(DATASET EXCERPTS Opens)

(* ===== verification/PfcpSessionProps.v ===== *)
(** * Properties of session requests

    What installing the rules of a session does to its state, what the requests say, and
    where the functions leave their arrays or follow a NULL pointer. *)

From Stdlib Require Import String.
From stdpp Require Import gmap strings.
From S2P Require Import Prelude EncDecBits Text Codec CodecSpec Tlv Teid Transactions Upf PfcpIes PfcpIesEncoder PfcpIesSpec.
From S2P Require Import PfcpMsgs PfcpMsgsEncoder PfcpGroups.
From S2P Require Import PfcpSetIe PfcpSession PfcpSessionReq PfcpSessionSpec PfcpSessionEst.

Open Scope Z_scope.

(** ** What installing rules leaves as it is *)

(** The members of the connection that the request is filled with. *)
Definition pdn_frame (d : pdn_connection_t) : Z * Z * Z * Z * Z :=
  (d.(seid), d.(dp_seid), d.(pdn_type_ipv4), d.(pdn_type_ipv6), d.(pdn_flags)).
Definition keeps {A} (m : sesM A) : Prop := ∀ s x s', m s = Some (x, s') -> pdn_frame s'.(pdn) = pdn_frame s.(pdn).

Lemma keeps_ret {A} (x : A) : keeps (mret x).
Proof. by intros s y s' [= _ <-]. Qed.
Lemma frame_bind {A B} (m : sesM A) (k : A -> sesM B) : keeps m -> (∀ x, keeps (k x)) -> keeps (m ≫= k).
Proof.
  intros Hm Hk s y s'. unfold mbind, sesM_bind. destruct (m s) as [[x s1]|] eqn:E; [|done].
  intros E'. rewrite (Hk _ _ _ _ E'). exact (Hm _ _ _ E).
Qed.
Lemma keeps_sgets {A} (f : session -> A) : keeps (sgets f).
Proof. by intros s x s' [= _ <-]. Qed.
Lemma keeps_sdef {A} (o : option A) : keeps (sdef o).
Proof. intros s x s'. unfold sdef. destruct o; [|done]. by intros [= _ <-]. Qed.
Lemma keeps_smodify f : (∀ s, pdn_frame (f s).(pdn) = pdn_frame s.(pdn)) -> keeps (smodify f).
Proof. intros Hf s x s' [= _ <-]. apply Hf. Qed.
Lemma keeps_load_bearer b : keeps (load_bearer b).
Proof. intros s x s'. unfold load_bearer. destruct (_ !! _); [|done]. by intros [= _ <-]. Qed.
Lemma keeps_load_pdr p : keeps (load_pdr p).
Proof. intros s x s'. unfold load_pdr. destruct (_ !! _); [|done]. by intros [= _ <-]. Qed.
Lemma keeps_load_rule r : keeps (load_rule r).
Proof. intros s x s'. unfold load_rule. destruct (_ !! _); [|done]. by intros [= _ <-]. Qed.
Lemma keeps_update_bearer b f : keeps (update_bearer b f).
Proof. intros s x s'. unfold update_bearer. destruct (_ !! _); [|done]. by intros [= _ <-]. Qed.
Lemma keeps_update_pdr p f : keeps (update_pdr p f).
Proof. intros s x s'. unfold update_pdr. destruct (_ !! _); [|done]. by intros [= _ <-]. Qed.
Lemma keeps_update_rule r f : keeps (update_rule r f).
Proof. intros s x s'. unfold update_rule. destruct (_ !! _); [|done]. by intros [= _ <-]. Qed.
Lemma keeps_if {A} (c : bool) (m1 m2 : sesM A) : keeps m1 -> keeps m2 -> keeps (if c then m1 else m2).
Proof. by destruct c. Qed.

Create HintDb keeps.
#[export] Hint Resolve keeps_ret keeps_sgets keeps_sdef keeps_load_bearer keeps_load_pdr keeps_load_rule
  keeps_update_bearer keeps_update_pdr keeps_update_rule keeps_if : keeps.
(** One operation after the other; a state update keeps the frame by evaluation. *)
Ltac keep :=
  repeat first
    [ progress eauto 3 with keeps nocore
    | apply frame_bind; [|intros ?]
    | apply keeps_smodify; intros ?; reflexivity
    | progress cbv zeta
    | match goal with |- keeps (match ?x with _ => _ end) => destruct x end ].

Lemma keeps_update_pdr_teid b teid ip iface : keeps (update_pdr_teid b teid ip iface).
Proof. unfold update_pdr_teid. apply frame_bind; [keep|]. intros x. induction (pdrs x); keep. Qed.
Lemma keeps_repeatM {A} n (m : sesM A) : keeps m -> keeps (repeatM n m).
Proof. intros Hm. induction n as [|n IH]; cbn [repeatM]; keep. Qed.
Lemma keeps_find_bearer l q : keeps (find_bearer l q).
Proof. induction l as [|[b|] l IH]; cbn [find_bearer]; keep. Qed.
#[export] Hint Resolve keeps_update_pdr_teid keeps_repeatM keeps_find_bearer : keeps.

Lemma keeps_bearer_of_rule cfg q : keeps (bearer_of_rule cfg q).
Proof. unfold bearer_of_rule, get_bearer, get_default_bearer, new_dedicated_bearer, fill_dedicated_bearer_info. keep. Qed.
Lemma keeps_add_ambr_qer cfg : keeps (add_ambr_qer cfg).
Proof. unfold add_ambr_qer, get_default_bearer. keep. Qed.
Lemma keeps_install_side cfg b r iface slot : keeps (install_side cfg b r iface slot).
Proof. unfold install_side. keep. Qed.
#[export] Hint Resolve keeps_bearer_of_rule keeps_add_ambr_qer keeps_install_side : keeps.
Lemma keeps_install_rules cfg l last count : keeps (install_rules cfg l last count).
Proof.
  revert last count. induction l as [|r l IH]; intros last count; cbn [install_rules]; [keep|].
  apply frame_bind; [keep|]. intros _. apply frame_bind; [unfold install_rule; keep|]. intros b. apply IH.
Qed.
#[export] Hint Resolve keeps_install_rules : keeps.
Lemma keeps_session_rules cfg upf : keeps (session_rules cfg upf).
Proof. unfold session_rules, get_default_bearer. keep. Qed.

(DATASET EXCERPTS Closes)

| WORK REQUEST |
Restate the whole of the data exactly.

| OUTPUT BELOW |
(* ===== verification/PfcpSessionProps.v ===== *)
(** * Properties of session requests

    What installing the rules of a session does to its state, what the requests say, and
    where the functions leave their arrays or follow a NULL pointer. *)

From Stdlib Require Import String.
From stdpp Require Import gmap strings.
From S2P Require Import Prelude EncDecBits Text Codec CodecSpec Tlv Teid Transactions Upf PfcpIes PfcpIesEncoder PfcpIesSpec.
From S2P Require Import PfcpMsgs PfcpMsgsEncoder PfcpGroups.
From S2P Require Import PfcpSetIe PfcpSession PfcpSessionReq PfcpSessionSpec PfcpSessionEst.

Open Scope Z_scope.

(** ** What installing rules leaves as it is *)

(** The members of the connection that the request is filled with. *)
Definition pdn_frame (d : pdn_connection_t) : Z * Z * Z * Z * Z :=
  (d.(seid), d.(dp_seid), d.(pdn_type_ipv4), d.(pdn_type_ipv6), d.(pdn_flags)).
Definition keeps {A} (m : sesM A) : Prop := ∀ s x s', m s = Some (x, s') -> pdn_frame s'.(pdn) = pdn_frame s.(pdn).

Lemma keeps_ret {A} (x : A) : keeps (mret x).
Proof. by intros s y s' [= _ <-]. Qed.
Lemma frame_bind {A B} (m : sesM A) (k : A -> sesM B) : keeps m -> (∀ x, keeps (k x)) -> keeps (m ≫= k).
Proof.
  intros Hm Hk s y s'. unfold mbind, sesM_bind. destruct (m s) as [[x s1]|] eqn:E; [|done].
  intros E'. rewrite (Hk _ _ _ _ E'). exact (Hm _ _ _ E).
Qed.
Lemma keeps_sgets {A} (f : session -> A) : keeps (sgets f).
Proof. by intros s x s' [= _ <-]. Qed.
Lemma keeps_sdef {A} (o : option A) : keeps (sdef o).
Proof. intros s x s'. unfold sdef. destruct o; [|done]. by intros [= _ <-]. Qed.
Lemma keeps_smodify f : (∀ s, pdn_frame (f s).(pdn) = pdn_frame s.(pdn)) -> keeps (smodify f).
Proof. intros Hf s x s' [= _ <-]. apply Hf. Qed.
Lemma keeps_load_bearer b : keeps (load_bearer b).
Proof. intros s x s'. unfold load_bearer. destruct (_ !! _); [|done]. by intros [= _ <-]. Qed.
Lemma keeps_load_pdr p : keeps (load_pdr p).
Proof. intros s x s'. unfold load_pdr. destruct (_ !! _); [|done]. by intros [= _ <-]. Qed.
Lemma keeps_load_rule r : keeps (load_rule r).
Proof. intros s x s'. unfold load_rule. destruct (_ !! _); [|done]. by intros [= _ <-]. Qed.
Lemma keeps_update_bearer b f : keeps (update_bearer b f).
Proof. intros s x s'. unfold update_bearer. destruct (_ !! _); [|done]. by intros [= _ <-]. Qed.
Lemma keeps_update_pdr p f : keeps (update_pdr p f).
Proof. intros s x s'. unfold update_pdr. destruct (_ !! _); [|done]. by intros [= _ <-]. Qed.
Lemma keeps_update_rule r f : keeps (update_rule r f).
Proof. intros s x s'. unfold update_rule. destruct (_ !! _); [|done]. by intros [= _ <-]. Qed.
Lemma keeps_if {A} (c : bool) (m1 m2 : sesM A) : keeps m1 -> keeps m2 -> keeps (if c then m1 else m2).
Proof. by destruct c. Qed.

Create HintDb keeps.
#[export] Hint Resolve keeps_ret keeps_sgets keeps_sdef keeps_load_bearer keeps_load_pdr keeps_load_rule
  keeps_update_bearer keeps_update_pdr keeps_update_rule keeps_if : keeps.
(** One operation after the other; a state update keeps the frame by evaluation. *)
Ltac keep :=
  repeat first
    [ progress eauto 3 with keeps nocore
    | apply frame_bind; [|intros ?]
    | apply keeps_smodify; intros ?; reflexivity
    | progress cbv zeta
    | match goal with |- keeps (match ?x with _ => _ end) => destruct x end ].

Lemma keeps_update_pdr_teid b teid ip iface : keeps (update_pdr_teid b teid ip iface).
Proof. unfold update_pdr_teid. apply frame_bind; [keep|]. intros x. induction (pdrs x); keep. Qed.
Lemma keeps_repeatM {A} n (m : sesM A) : keeps m -> keeps (repeatM n m).
Proof. intros Hm. induction n as [|n IH]; cbn [repeatM]; keep. Qed.
Lemma keeps_find_bearer l q : keeps (find_bearer l q).
Proof. induction l as [|[b|] l IH]; cbn [find_bearer]; keep. Qed.
#[export] Hint Resolve keeps_update_pdr_teid keeps_repeatM keeps_find_bearer : keeps.

Lemma keeps_bearer_of_rule cfg q : keeps (bearer_of_rule cfg q).
Proof. unfold bearer_of_rule, get_bearer, get_default_bearer, new_dedicated_bearer, fill_dedicated_bearer_info. keep. Qed.
Lemma keeps_add_ambr_qer cfg : keeps (add_ambr_qer cfg).
Proof. unfold add_ambr_qer, get_default_bearer. keep. Qed.
Lemma keeps_install_side cfg b r iface slot : keeps (install_side cfg b r iface slot).
Proof. unfold install_side. keep. Qed.
#[export] Hint Resolve keeps_bearer_of_rule keeps_add_ambr_qer keeps_install_side : keeps.
Lemma keeps_install_rules cfg l last count : keeps (install_rules cfg l last count).
Proof.
  revert last count. induction l as [|r l IH]; intros last count; cbn [install_rules]; [keep|].
  apply frame_bind; [keep|]. intros _. apply frame_bind; [unfold install_rule; keep|]. intros b. apply IH.
Qed.
#[export] Hint Resolve keeps_install_rules : keeps.
Lemma keeps_session_rules cfg upf : keeps (session_rules cfg upf).
Proof. unfold session_rules, get_default_bearer. keep. Qed.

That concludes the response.